(Beginning of Information given)
(** * spatialsed: the multi-component mock parameter file

    A shallow embedding of [paramfiles/demo_mock_params.py] and the
    properties its specification states about it.

    Conventions of the embedding.
    - A Python call either returns or raises: [result A] carries the value or
      the exception, and code is sequenced with stdpp's [x ← m; k].
    - Source literals ([0.1], [1e10], [3631]) are recorded as the decimals
      they are written as, in [Q].  Run-time numbers live in a type [F] with
      the operations of the [Numeric] interface; [flit] injects a literal.
      Statements that only depend on the shape of the computation are proved
      for every [F]; statements that need the laws of arithmetic are proved
      at [F := Q], exact arithmetic without rounding and without NaN.
    - numpy arrays are [nd]: a scalar, a vector or a matrix given by its rows,
      with numpy's broadcasting written out.
    - What the file imports from the host fitting framework, the filter
      library, the synthesis engine and the cosmology library is the [Host]
      interface: the embedded functions take it as a parameter. *)

From Stdlib Require Import QArith Qround ZArith List String Sorted Lia.
From stdpp Require Import gmap strings list.

Open Scope string_scope.

(** ** Python results and exceptions *)

Inductive exn : Type :=
| NameError (name : string)
| UnboundLocalError (name : string)
| KeyError (key : string)
| ValueError (what : string)
| TypeError (what : string)
| IndexError (what : string)
| ZeroDivisionError
| OSError (what : string)
| HostError (what : string).

Inductive result (A : Type) : Type :=
| Ok (a : A)
| Err (e : exn).
Arguments Ok {A} a.
Arguments Err {A} e.

#[export] Instance result_ret : MRet result := fun _ a => Ok a.
#[export] Instance result_bind : MBind result := fun _ _ f m =>
  match m with
  | Ok a => f a
  | Err e => Err e
  end.
#[export] Instance result_fmap : FMap result := fun _ _ f m =>
  match m with
  | Ok a => Ok (f a)
  | Err e => Err e
  end.

Definition returns {A} (m : result A) : Prop := ∃ a, m = Ok a.
Definition raises {A} (m : result A) : Prop := ∃ e, m = Err e.

(** [dict[key]]: a missing key raises [KeyError]. *)
Definition getitem {V} (d : gmap string V) (key : string) : result V :=
  match d !! key with
  | Some v => Ok v
  | None => Err (KeyError key)
  end.

(** [for x in xs: ...] over a fallible body, collecting the results. *)
Fixpoint for_each {A B} (f : A → result B) (xs : list A) : result (list B) :=
  match xs with
  | [] => Ok []
  | x :: xs' => y ← f x; ys ← for_each f xs'; Ok (y :: ys)
  end.

(** ** Configuration values, as written in the source *)

Inductive pyval : Type :=
| PyNone
| PyBool (b : bool)
| PyInt (z : Z)
| PyFloat (q : Q)
| PyStr (s : string)
| PyArr (a : list Q)
| PyDict (kv : list (string * Q)).

Inductive Prior : Type :=
| TopHat (mini maxi : Q)
| LogUniform (mini maxi : Q).
(** [AWSCostMetricCollector.__init__], lines 70-81, with the keyword
    arguments the start-up script passes. *)
Definition AWSCostMetricCollector_init
    (project role_arn region cost_type : string) (cost_filter : json)
  : M AWSCostMetricCollector :=
  sts <- boto3_client "sts" ;;
  switch_to_client_account sts role_arn region ;;
  ce <- boto3_client "ce" ;;
  time_range <- get_time_range ;;
  ret {| self_project := project; self_role_arn := role_arn;
         self_region := region; self_sts := sts; self_ce := ce;
         self_time_range := time_range; self_cost_type := cost_type;
         self_cost_filter := cost_filter |}.

(** The query of lines 112-118. *)
Definition cost_request (self : AWSCostMetricCollector) : Request.t :=
  {| Request.TimePeriod := self_time_range self;
     Request.Granularity := "DAILY";
     Request.Metrics := [self_cost_type self];
     Request.Filter := self_cost_filter self;
     Request.GroupBy := [{| Type_ := "DIMENSION"; Key := "SERVICE" |}] |}.

(** [r["Metrics"]["AmortizedCost"]["Amount"]] *)
Definition amortized_amount (r : Group) : result string :=
  (m <?- PyDict.getitem (Metrics r) "AmortizedCost" ;;
   or_raise (KeyError "Amount") (Amount m))%result.

(** The body of the loop, lines 123-128. *)
Definition cost_step (cost_as_per_service : CostAsPerService) (r : Group)
  : result CostAsPerService :=
  (amount <?- amortized_amount r ;;
   f <?- PyFloat.of_string amount ;;
   cost <?- PyFloat.ceil f ;;
   key <?- list_getitem (Keys r) 0 ;;
   let service := normalize_service key in
   let costs := PyDict.set (Cost cost_as_per_service) service cost in
   amount' <?- amortized_amount r ;;
   f' <?- PyFloat.of_string amount' ;;
   Ok {| Cost := costs;
         Total := PyFloat.add (Total cost_as_per_service) f' |})%result.

(** Lines 120-128: the loop over the groups, from an empty cost map and a
    total of [0.0]. *)
Definition aggregate (groups : list Group) : result CostAsPerService :=
  for_each cost_step groups {| Cost := PyDict.empty; Total := PyFloat.zero |}.

(** [__get_aws_cost], lines 111-132. *)
Definition get_aws_cost (self : AWSCostMetricCollector) : M CostAsPerService :=
  resp <- get_cost_and_usage (self_ce self) (cost_request self) ;;
  first <- lift (list_getitem (ResultsByTime resp) 0) ;;
  cost_as_per_service <- lift (aggregate (Groups first)) ;;
  print (PCosts (self_time_range self) cost_as_per_service) ;;
  ret cost_as_per_service.

Definition individual_sample (project : string) (entry : string * Z) : Sample :=
  {| sample_name := "aws_cost";
     sample_labels := [("project", project); ("service", fst entry);
                       ("type", "individual_service")];
     value := IntValue (snd entry) |}.

Definition total_sample (project : string) (total : PyFloat.float) : Sample :=
  {| sample_name := "aws_cost";
     sample_labels := [("project", project); ("type", "daily_total")];
     value := FloatValue total |}.

(** [collect], lines 134-159.  The generator yields once, at its end:
    the result is the list of the metrics yielded, or the exception
    raised to whoever iterates, in which case nothing was yielded. *)
Definition collect (self : AWSCostMetricCollector) : M (list Metric) :=
  let metric :=
    Metric_new "aws_project_cost_as_per_service"
               "Service wise cost for an AWS account" "gauge" in
  costs <- get_aws_cost self ;;
  let metric :=
    fold_left
      (fun m entry =>
         let s := individual_sample (self_project self) entry in
         add_sample m (sample_name s) (value s) (sample_labels s))
      (PyDict.items (Cost costs)) metric in
  let metric :=
    let s := total_sample (self_project self) (Total costs) in
    add_sample metric (sample_name s) (value s) (sample_labels s) in
  ret [metric].

(* ===================================================================== *)
(** ** The registry *)
(* ===================================================================== *)

(** [REGISTRY.register(collector)].  The collector has no [describe]
    method, so the registry iterates [collect] to learn the names of its
    metrics (a gauge has its name and no other); what [collect] raises
    comes out of [register].  A name that is registered already is
    refused with [ValueError]; otherwise the names are added and the
    collector is registered. *)
Definition REGISTRY_register (collector : AWSCostMetricCollector) : M unit :=
  metrics <- collect collector ;;
  let names := map metric_name metrics in
  fun w =>
    if existsb (fun name => existsb (String.eqb name) (registry w)) names
    then (Raise ValueError, w)
    else emit (EvRegister collector)
              (with_registry w (registry w ++ names)).

(* ===================================================================== *)
(** ** The start-up script *)
(* ===================================================================== *)

(** The empty dictionary of line 173. *)
Definition no_config : Config :=
  {| cfg_scrape_interval := None; cfg_port := None;
     cfg_project := None; cfg_role_arn := None;
     cfg_region := None; cfg_cost_type := None;
     cfg_filter := None |}.

(** Lines 170-194, up to the idle loop of lines 195-196, which never
    ends.  [filepath] is there when the flag [-f] names a file: it is
    what opening, reading and parsing that file gives, a document or
    the exception raised on the way. *)
Definition main (filepath : option (result document)) : M unit :=
  loaded_config <-
    match filepath with
    | Some file => print (PText "Reading config file") ;; lift file
    | None => ret (Mapping no_config)
    end ;;
  config <- Constants_init loaded_config ;;
  log_config config ;;
  start_http_server (port (exporter_config config)) ;;
  print (PStarted (port (exporter_config config))) ;;
  metrics <- AWSCostMetricCollector_init
               (project (exporter_config config))
               (role_arn (exporter_config config))
               (region (exporter_config config))
               (cost_type (exporter_config config))
               (cost_filter (exporter_config config)) ;;
  REGISTRY_register metrics.

(* ===================================================================== *)
(** ** Vocabulary of the statements *)
(* ===================================================================== *)

Module PyFloatSpec.

(** [x - y] *)
Definition sub (x y : PyFloat.float) : PyFloat.float :=
  SFsub PyFloat.prec PyFloat.emax x y.

(** [c] is the least integer not below the finite float [x], whose value
    is [m * 2^e] with the sign [s]. *)
Definition is_ceil (x : PyFloat.float) (c : Z) : Prop :=
  match x with
  | S754_zero _ => c = 0
  | S754_finite s m e =>
      let z := if s then Zneg m else Zpos m in
      if 0 <=? e then c = z * 2 ^ e
      else (c - 1) * 2 ^ (- e) < z <= c * 2 ^ (- e)
  | _ => False
  end.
(End of Information given)
Work instruction | In the listing above, find the line containing "else emit (EvRegister collector)" and the line containing "Some file =>", then retype both and every line between them exactly, with nothing else.

Response below |
    else emit (EvRegister collector)
              (with_registry w (registry w ++ names)).

(* ===================================================================== *)
(** ** The start-up script *)
(* ===================================================================== *)

(** The empty dictionary of line 173. *)
Definition no_config : Config :=
  {| cfg_scrape_interval := None; cfg_port := None;
     cfg_project := None; cfg_role_arn := None;
     cfg_region := None; cfg_cost_type := None;
     cfg_filter := None |}.

(** Lines 170-194, up to the idle loop of lines 195-196, which never
    ends.  [filepath] is there when the flag [-f] names a file: it is
    what opening, reading and parsing that file gives, a document or
    the exception raised on the way. *)
Definition main (filepath : option (result document)) : M unit :=
  loaded_config <-
    match filepath with
    | Some file => print (PText "Reading config file") ;; lift file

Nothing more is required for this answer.